No podía permitirse que el niño siguiera viviendo sin afrontar las consecuencias. La justicia no lo permitiría.

Él era un representante de la justicia, y cargaba un arma más poderosa que una espada. La maldad debe ser expuesta y denunciada. Aunque había libertad de prensa, el niño había estado utilizando métodos sucios para obstruir ese derecho. Él no podía permitir que algo así ocurriera.

Encendió un cigarrillo. Cuando puso el paquete en su bolsillo, notó que un fotógrafo caminaba fuera del grupo tambaleando hacia un callejón.

“Está cansado”, pensó. “Todos aquí están cansados”.

Miraba fijamente a la ventana del segundo piso y, colocado en la puerta, se podía ver algo blanco. Había sido puesto ahí por un residente del edificio. Todos los presentes sabían quién había puesto el papel ahí, pero nadie iba a dar esa información. Sabía que quien había tirado la piedra era un padre que vivía en la casa de enfrente de la pared de al lado. Pero no planeaba decírselo al niño.

Tiró la colilla del cigarrillo junto a sus pies y la apagó con la punta de su zapato. Miró a su alrededor y casualmente vio que el número de seis personas más que se habían reunido aquí y allá ya se había reducido a la mitad. “Un montón de personas sin paciencia”, murmuró para sí.
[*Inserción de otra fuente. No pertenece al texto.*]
(** C7, amended.  As long as every node-local partial holds a point, the
    extents accumulation of [measureMesh] does not depend on the order of
    the merges: whatever the order [sched] in which the critical sections of
    the nodes run, and whatever the partition of the points into the
    non-empty vertex sets of the nodes, the merged extents equal the
    bounding box accumulated point by point, in any order of the points.
    The same holds of any partition [parts] of the points into non-empty
    partial accumulators whose corners are merged in any order, and merging
    two points commutes. *)
Theorem extents_accumulation_order_independent
    (nodes sched : list Node) (pts pts' : list Point2d) :
  Forall (fun node => loadVertices node <> []) nodes ->
  Permutation sched nodes ->
  Permutation pts (map (fun v => project (conv v)) (flat_map loadVertices nodes)) ->
  Permutation pts' pts ->
  extents_eq (measureNodes sched) (accumulate pts)
  /\ extents_eq (accumulate pts') (accumulate pts)
  /\ extents_eq (measureNodes sched) (measureNodes nodes)
  /\ (forall parts order : list (list Point2d),
        Forall (fun part => part <> []) parts ->
        Permutation order parts ->
        Permutation pts (concat parts) ->
        extents_eq (mergePartials (map accumulate order)) (accumulate pts))
  /\ (forall e p q, extents_eq (update (update e p) q) (update (update e q) p)).
Proof.
  intros Hne Hsched Hpts Hpts'.
  assert (H1 := measureNodes_accumulate nodes sched pts Hne Hsched Hpts).
  assert (H2 := measureNodes_accumulate nodes sched pts' Hne Hsched
                  (Permutation_trans Hpts' Hpts)).
  assert (H3 := measureNodes_accumulate nodes nodes pts Hne
                  (Permutation_refl nodes) Hpts).
  split; [exact H1 | split; [| split; [| split]]].
  - apply (extents_eq_trans _ (measureNodes sched)).
    + apply extents_eq_sym, H2.
    + exact H1.
  - apply (extents_eq_trans _ (accumulate pts)).
    + exact H1.
    + apply extents_eq_sym, H3.
  - intros parts order Hp Ho Hc. apply (mergePartials_accumulate parts); assumption.
  - apply update_swap.
Qed.

End MeasureMesh.

Lemma extents_accumulation_order_independent_witness :
  let nodes := [Reference.coarse; Reference.coarse2] in
  let sched := [Reference.coarse2; Reference.coarse] in
  let pts := map (fun v => project (@conv Reference.geo v))
               (flat_map (@loadVertices Reference.archive) nodes) in
  Forall (fun node => @loadVertices Reference.archive node <> []) nodes
  /\ Permutation sched nodes
  /\ Permutation (rev pts) pts
  /\ extents_eq (@measureNodes Reference.geo Reference.archive sched) (accumulate pts)
  /\ extents_eq (accumulate (rev pts)) (accumulate pts).
Proof.
  intros nodes sched pts.
  assert (Hne : Forall (fun node => @loadVertices Reference.archive node <> []) nodes)
    by (repeat constructor; cbv; discriminate).
  assert (Hsched : Permutation sched nodes) by apply perm_swap.
  assert (Hrev : Permutation (rev pts) pts)
    by apply Permutation_sym, Permutation_rev.
  destruct (@extents_accumulation_order_independent Reference.geo Reference.archive
              nodes sched pts (rev pts) Hne Hsched (Permutation_refl _) Hrev)
    as (H1 & H2 & _).
  repeat split; assumption || apply H1 || apply H2.
Defined.

(** A selected node without vertices contributes the two corners of the
    invalid extents, which stretch the result to the whole range. *)
Example measureNodes_hollow_node :
  @measureNodes Reference.geo Reference.archive [Reference.coarse; Reference.hollow]
  = mkExtents2 (mkPoint2d DBL_LOWEST DBL_LOWEST) (mkPoint2d DBL_MAX DBL_MAX).
Proof. vm_compute. reflexivity. Qed.

(** C7, as stated, fails: a node-local partial without points still has its
    two corners merged.  The top level of [Reference.hollowTree] holds a
    node with three vertices and a node without vertices; the node-local
    point sets make up the three points, whose bounding box is
    (1000,2000)-(1004,2006), and [measureMesh] returns extents whose lower
    corner is the lowest and whose upper corner is the greatest double. *)
Lemma empty_partial_breaks_accumulation :
  let nodes := [Reference.coarse; Reference.hollow] in
  let parts :=
    map (fun node => map (fun v => project (@conv Reference.geo v))
                       (@loadVertices Reference.archive node)) nodes in
  let pts := concat parts in
  length pts = 3%nat
  /\ parts = [pts; []]
  /\ extents_eq (accumulate pts)
       (mkExtents2 (mkPoint2d 1000 2000) (mkPoint2d 1004 2006))
  /\ @measureMesh Reference.geo Reference.archive Reference.hollowTree
     = mergePartials (map accumulate parts)
  /\ @measureMesh Reference.geo Reference.archive Reference.hollowTree
     = mkExtents2 (mkPoint2d DBL_LOWEST DBL_LOWEST) (mkPoint2d DBL_MAX DBL_MAX)
  /\ ~ extents_eq
         (@measureMesh Reference.geo Reference.archive Reference.hollowTree)
         (accumulate pts).
Proof.
  cbv zeta.
  split; [reflexivity | split; [reflexivity | split; [| split; [| split]]]].
  - vm_compute. repeat split; reflexivity.
  - vm_compute. reflexivity.
  - vm_compute. reflexivity.
  - intros ((H & _) & _). vm_compute in H. discriminate H.
Qed.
Planeaba hacer vigilancia toda la noche. Alguien iba a venir mañana en la mañana para reemplazarlo. Antes de eso, tenía que vigilar con el fin de evitar que el niño escapara.

Un hombre que estaba parado cerca entró en una puerta cercana. Él vio la mirada del hombre cuando entraba. En la penumbra, parecía que había sido atraído desde el interior. “Probablemente necesitaba mear”, pensó. “Algunos no tienes modales”.

Se puso en cuclillas, descansando la espalda contra la pared. Su baja espalda y sus piernas sonaron. Se sentó allí y encendió otro cigarrillo. En algún punto, el sonido continuo de murmullos se había detenido.

Oyó el sonido de alguien siento retorcido hasta la muerte, proveniente de algún lugar. Justo cuando giraba la cabeza en dirección al sonido, vio a un reportero de una revista entrar al callejón. Vio los pies del periodista escondidos en el callejón. Una ligera brisa traía con ella un desagradable olor. Debía ser el olor del lodo en la desembocadura del río, quizás con un poco de sangre.

Miró distraído y, lentamente acabó su cigarrillo. Cuando las cenizas llegaron hasta la colilla, lo apagó en el asfalto. En ese momento, le pareció oír unos gritos lejanos y miró a su alrededor desconcertado. Fue entonces que se dio cuenta de que era la única persona que quedaba en la calle esa noche.

Se puso de pie y caminó dos o tres pasos a su izquierda, y luego a su derecha. Asomó el cuerpo para mirar la calle, pero no había señal de nadie. Las casas se alineaban como ruinas. Quería buscar al hombre que había traspasado la puerta. Ya se había ido hace bastante tiempo. Si se quedaba dormido en el jardín de alguien, probablemente tendría otra queja.

Cuando estaba a punto de moverse, oyó otro ruido, esta vez más cerca de él. Era el ruido del roce de una tela. Él se asomó y vio algo moviéndose detrás de la sábana azul de la pared. Cuando enfocó su mirada, el movimiento se detuvo, y las cosas retomaron su calma anterior.

Él se paró más cerca de la sábana. Era una simple sábana usada para cubrir una parte rota del muro. Pasó la esquina de la sábana y descubrió que los ramos de flores depositados junto al muro no eran crisantemos, sino caléndulas.

“…Es la flor que las ancianas ofrecen en los altares budistas”.

    Lo pensó alegremente mientras mostraba una sonrisa forzada. Sacó la sábana de la esquina mientras sonreía. El agujero en el muro tenía la forma de una serpiente.